Showing posts with label pruitt-igoe. Show all posts
Showing posts with label pruitt-igoe. Show all posts

10/26/2011

Pruitt-Igoe Myth


In a previous post, I cited an article by Katherine Bristol titled "The Pruitt-Igoe Myth" detailing the tortured history of the Pruitt-Igoe public housing project and how it fits into larger narratives. There is also a new documentary film by the same name that is wrapping up screenings across the country this month that tackles the same themes.

From Pruitt-igoe.com:

The Pruitt-Igoe Myth tells the story of the wholesale changes that took place in the American city in the decades after World War II, through the lens of the infamous Pruitt-Igoe housing development in St. Louis.
At the film’s historical center is an analysis of the massive impact of the 1949 Housing Act, which built Pruitt-Igoe and other high-rise public housing of the Fifties and Sixties.  This critical piece of legislation also initiated the so-called urban renewal program and prompted the process of mass suburbanization, which emptied American cities of their residents, business and industry. 
Those that were left behind faced a destitute, rapidly de-industrializing St. Louis, parceled out to downtown interests and increasingly segregated by class and race.  
The residents of Pruitt-Igoe were among the hardest-hit.  Their gripping stories of survival, adaptation and success are at the emotional heart of the film.  The domestic turmoil wrought by punitive public welfare policies, the frustrating interactions with a paternalistic and cash-strapped Housing Authority, and the downward spiral of vacancy, vandalism and crime, led to resident protest and action during the 1969 Rent Strike, the first in the history of public housing.
And yet, despite this complex history, Pruitt-Igoe has often been stereotyped, with help from a world-famous image of its implosion, and used as an argument against Modernist architecture or public assistance programs.  
The Pruitt-Igoe Myth seeks to set the historical record straight, to examine the interests in Pruitt-Igoe’s creation, to re-evaluate the rumors and the stigma, to implode the myth.
The goal of this film is no small feat considering the power these myths hold... Catch a screening if you can.

10/21/2011

Determinism


Modern Architecture died in St. Louis, Missouri on July 15, 1972 at 3:32 pm (or thereabouts) when the infamous Pruitt-Igoe scheme, or rather several of its slab blocks, were given the final coup de grĂ¢ce by dynamite.
-Charles Jencks, The new paradigm in architecture: the language of post-modernism

One of the implications of Jencks famous pronouncement on the death of modern architecture is that of what might be termed architectural determinism. The growing problem of substandard public housing in the 1960s—underfunded, caught in political wrangling at the highest levels, and rife with mismanagement—could be boiled down to a simple problem of poor design. Jencks critique of arid landscaping and crime ridden hallways was linked to CIAM and Le Corbusier. "Good form was to lead to good content, or at least good conduct; the intelligent planning of abstract space was to promote healthy behavior".[1] While ostensibly denying the power of architecture to accomplish such feats, he later cites Oscar Newman's Defensible Space, which is conversely a claim that architecture is capable of promoting unhealthy behaviors.[2] Not mentioned were the deep budget cuts and political pressure the architects had to contend with while they eschewed ideological views ascribed to them.

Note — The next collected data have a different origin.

Lemma run_state_row fs s1 :
  run_state s k r fs s1 ->
  exists d1, downloads s1 !! k = Some d1 /\ retry_count d1 = r /\ id d1 = k.
Proof.
  intros (Hwk1 & _ & (d1 & Hd1 & Hr1) & _). exists d1.
  repeat split; try done. by eapply well_keyed_lookup.
Qed.

Lemma finished_start s1 t :
  run_state s k r (files s) s1 ->
  wp (_update_status dl downloading (Some t);; open_file path (open_mode rp))
     (fun _ s' => run_state s k r (written []) s') (fun _ _ => False) s1.
Proof.
  intros H1. destruct (run_state_row _ _ H1) as (d1 & Hd1 & Hr1 & Hid1).
  apply wp_bind, wp_update_status. rewrite Hd1.
  unfold open_file. apply wp_modify.
  pose proof (run_state_put _ _
    (set_updated_at (clock s1 (ticks s1))
       (set_started_at (Some t) (set_status downloading d1))) _ _
    (run_state_tick _ _ H1) Hid1 Hr1) as H2.
  remember (put_download _ (tick s1)) as s2 eqn:Hs2. clear Hs2.
  destruct H2 as (Hwk2 & Hfs2 & Hrow2 & Hother2).
  rewrite app_nil_r, Hfs2. unfold base_content, open_mode, resume_offset.
  destruct (files s !! path) as [content|] eqn:Hfile; cbn [default].
  - destruct (0 <? Z.of_nat (length content)) eqn:Hlen.
    + cbn. split; [done|]. split; [|done]. rewrite Hfs2.
      symmetry. by apply insert_id.
    + by split.
  - by split.
Qed.

Lemma finished_write s1 w chunk :
  run_state s k r (written w) s1 ->
  run_state s k r (written (w ++ chunk)) (snd (write_chunk path chunk s1)).
Proof.
  intros (Hwk1 & Hfs & Hrow & Hother). split; [done|]. split; [|done].
  cbn. rewrite Hfs, lookup_insert_eq. cbn.
  by rewrite insert_insert_eq, !app_assoc.
Qed.
(* ===== verification/_CoqProject ===== *)
-Q . S2P
Prelude.v
Markup.v
Types.v
Shuffle.v
Board.v
Deal.v
Engine.v
Grid.v
Storage.v
GameUI.v
App.v
Game.v
Invariant.v
Runs.v
Reducer.v
Pairs.v
Delivery.v
Liveness.v
View.v
Typing.v
Timed.v
Deadline.v
Safety.v
Score.v
Faults.v
Scenarios.v
Spec.v
Refinement.v
(* ===== verification/Board.v ===== *)
(** * Board: the cards [initializeBoard] deals

    [newCards] is the pure part of [initializeBoard]
    ([src/components/GameEngine.tsx], lines 30-46): choose [PAIRS_COUNT]
    emojis of the pool, take each twice, shuffle, and number the cards in
    board order.  The two random sorts draw from [Draws].  The theorems are
    the facts about a fresh board that the engine's invariants start from:
    its size, its ids, that every card is face down, and the pairing of the
    emojis. *)

From S2P Require Import Prelude Types Shuffle.

(** The draws of the two random sorts of one deal. *)
Record Draws := mkDraws {
  draws1 : list nat;
  draws2 : list nat;
}.

(** [`card-${index}`] *)
Definition cardId (index : nat) : string := "card-"%string +:+ pretty index.

Definition newCard (index : nat) (emoji : string) : Card :=
  mkCard (cardId index) emoji false false.

(** The emojis chosen by a deal: the first [PAIRS_COUNT] of the shuffled
    pool. *)
Definition selectedEmojis (d : Draws) : list string :=
  let shuffledEmojis := randomSort (draws1 d) EMOJI_POOL in
  take PAIRS_COUNT shuffledEmojis.

Definition newCards (d : Draws) : list Card :=
  let gameEmojis := selectedEmojis d ++ selectedEmojis d in
  let shuffledGameEmojis := randomSort (draws2 d) gameEmojis in
  imap newCard shuffledGameEmojis.

#[global] Arguments newCards : simpl never.
#[global] Arguments selectedEmojis : simpl never.

(** ** Predicates on boards *)

(** The number of cards that carry [e]. *)
Definition emojiCount (e : string) (cs : list Card) : nat :=
  occ e (emoji <$> cs).

(** Every emoji on the board is on exactly two cards. *)
Definition paired (cs : list Card) : Prop :=
  Forall (λ c, emojiCount (emoji c) cs = 2) cs.

#[export] Instance paired_dec cs : Decision (paired cs).
Proof. unfold paired. apply _. Defined.

(** ** The ids *)

#[export] Instance cardId_inj : Inj (=) (=) cardId.
Proof. intros i j Hij. by apply (inj (String.append _)), (inj pretty) in Hij. Qed.

Lemma newCards_emojis d :
  emoji <$> newCards d
  = randomSort (draws2 d) (selectedEmojis d ++ selectedEmojis d).
Proof.
  unfold newCards. apply list_eq; intros i.
  rewrite list_lookup_fmap, list_lookup_imap. by destruct (_ !! i).
Qed.

(** The card at position [i] is card [i] of the shuffled emojis. *)
Lemma newCards_lookup d i :
  newCards d !! i = newCard i <$> (emoji <$> newCards d) !! i.
Proof.
  rewrite newCards_emojis. unfold newCards. by rewrite list_lookup_imap.
Qed.

Lemma newCards_lookup_id d i c : newCards d !! i = Some c → id c = cardId i.
Proof.
  rewrite newCards_lookup. destruct (_ !! i); intros; by simplify_eq/=.
Qed.

Lemma newCards_ids_NoDup d : NoDup (id <$> newCards d).
Proof.
  apply NoDup_alt. intros i j x.
  rewrite !list_lookup_fmap.
  destruct (newCards d !! i) as [c|] eqn:Hc, (newCards d !! j) as [c'|] eqn:Hc';
    intros; simplify_eq/=.
  apply newCards_lookup_id in Hc, Hc'. apply (inj cardId). congruence.
Qed.

(** ** Size and faces *)

Lemma selectedEmojis_length d : length (selectedEmojis d) = PAIRS_COUNT.
Proof.
  unfold selectedEmojis. rewrite length_take, randomSort_length. reflexivity.
Qed.

Lemma newCards_length d : length (newCards d) = 2 * PAIRS_COUNT.
Proof.
  rewrite <-(length_fmap emoji), newCards_emojis, randomSort_length, length_app.
  rewrite selectedEmojis_length. lia.
Qed.

Lemma newCards_face_down d :
  Forall (λ c, isFlipped c = false ∧ isMatched c = false) (newCards d).
Proof.
  apply Forall_lookup. intros i c. rewrite newCards_lookup.
  destruct (_ !! i); intros; by simplify_eq/=.
Qed.

(** ** The pairing of the emojis *)

Lemma selectedEmojis_NoDup d : NoDup (selectedEmojis d).
Proof.
  eapply sublist_NoDup; [|apply sublist_take].
  apply randomSort_NoDup, EMOJI_POOL_NoDup.
Qed.

Lemma selectedEmojis_pool d : selectedEmojis d ⊆ EMOJI_POOL.
Proof.
  intros e He%subseteq_take. by apply randomSort_elem_of in He.
Qed.

Lemma emojiCount_newCards d e :
  emojiCount e (newCards d) = if decide (e ∈ selectedEmojis d) then 2 else 0.
Proof.
  unfold emojiCount. rewrite newCards_emojis, randomSort_Permutation, occ_app.
  case_decide as He.
  - rewrite (occ_NoDup e) by auto using selectedEmojis_NoDup. done.
  - apply occ_not_elem_of in He. lia.
Qed.

Lemma elem_of_newCards_emoji d c : c ∈ newCards d → emoji c ∈ selectedEmojis d.
Proof.
  intros Hc. assert (emoji c ∈ emoji <$> newCards d) as He by set_solver.
  rewrite newCards_emojis, randomSort_elem_of in He. set_solver.
Qed.

Lemma emojiCount_dealt d c :
  c ∈ newCards d → emojiCount (emoji c) (newCards d) = 2.
Proof.
  intros Hc%elem_of_newCards_emoji. rewrite emojiCount_newCards. by case_decide.
Qed.

(** Every emoji of a board comes from the pool, and the board shows
    [PAIRS_COUNT] different ones. *)
Lemma newCards_emoji_pool d c : c ∈ newCards d → emoji c ∈ EMOJI_POOL.
Proof. intros Hc. by apply (selectedEmojis_pool d), elem_of_newCards_emoji. Qed.

(** ** The deal *)

(** C2: on every board that [initializeBoard] deals, each emoji that is
    present is on exactly two cards. *)
Theorem newCards_paired d : paired (newCards d).
Proof. apply Forall_forall, emojiCount_dealt. Qed.

(** C29: a deal is [2 * PAIRS_COUNT] cards, the card at position [i] has the
    id [card-i], so that the ids are distinct, every card lies face down and
    unmatched, and every emoji is one of the pool. *)
Theorem newCards_fresh d :
  length (newCards d) = 2 * PAIRS_COUNT
  ∧ (∀ i c, newCards d !! i = Some c → id c = cardId i)
  ∧ NoDup (id <$> newCards d)
  ∧ Forall (λ c, isFlipped c = false ∧ isMatched c = false) (newCards d)
  ∧ Forall (λ c, emoji c ∈ EMOJI_POOL) (newCards d).
Proof.
  split_and!; [apply newCards_length|apply newCards_lookup_id|
    apply newCards_ids_NoDup|apply newCards_face_down|].
  apply Forall_forall, newCards_emoji_pool.
Qed.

Jencks aside, there is a larger problem within and outside of architecture in attributing certain powers to architectural space. In the case of Pruitt-Igoe, the notion that a style of architecture had graver effects on the people of St. Louis than deindustrialization, poverty, and racism, obscured these real problems and deflected criticism away from the political and economic institutions that were to blame.[3] In accepting the blame architects were free to offer new architectural solutions to solve these architectural problems, thus the problem of architectural determinism remained unresolved.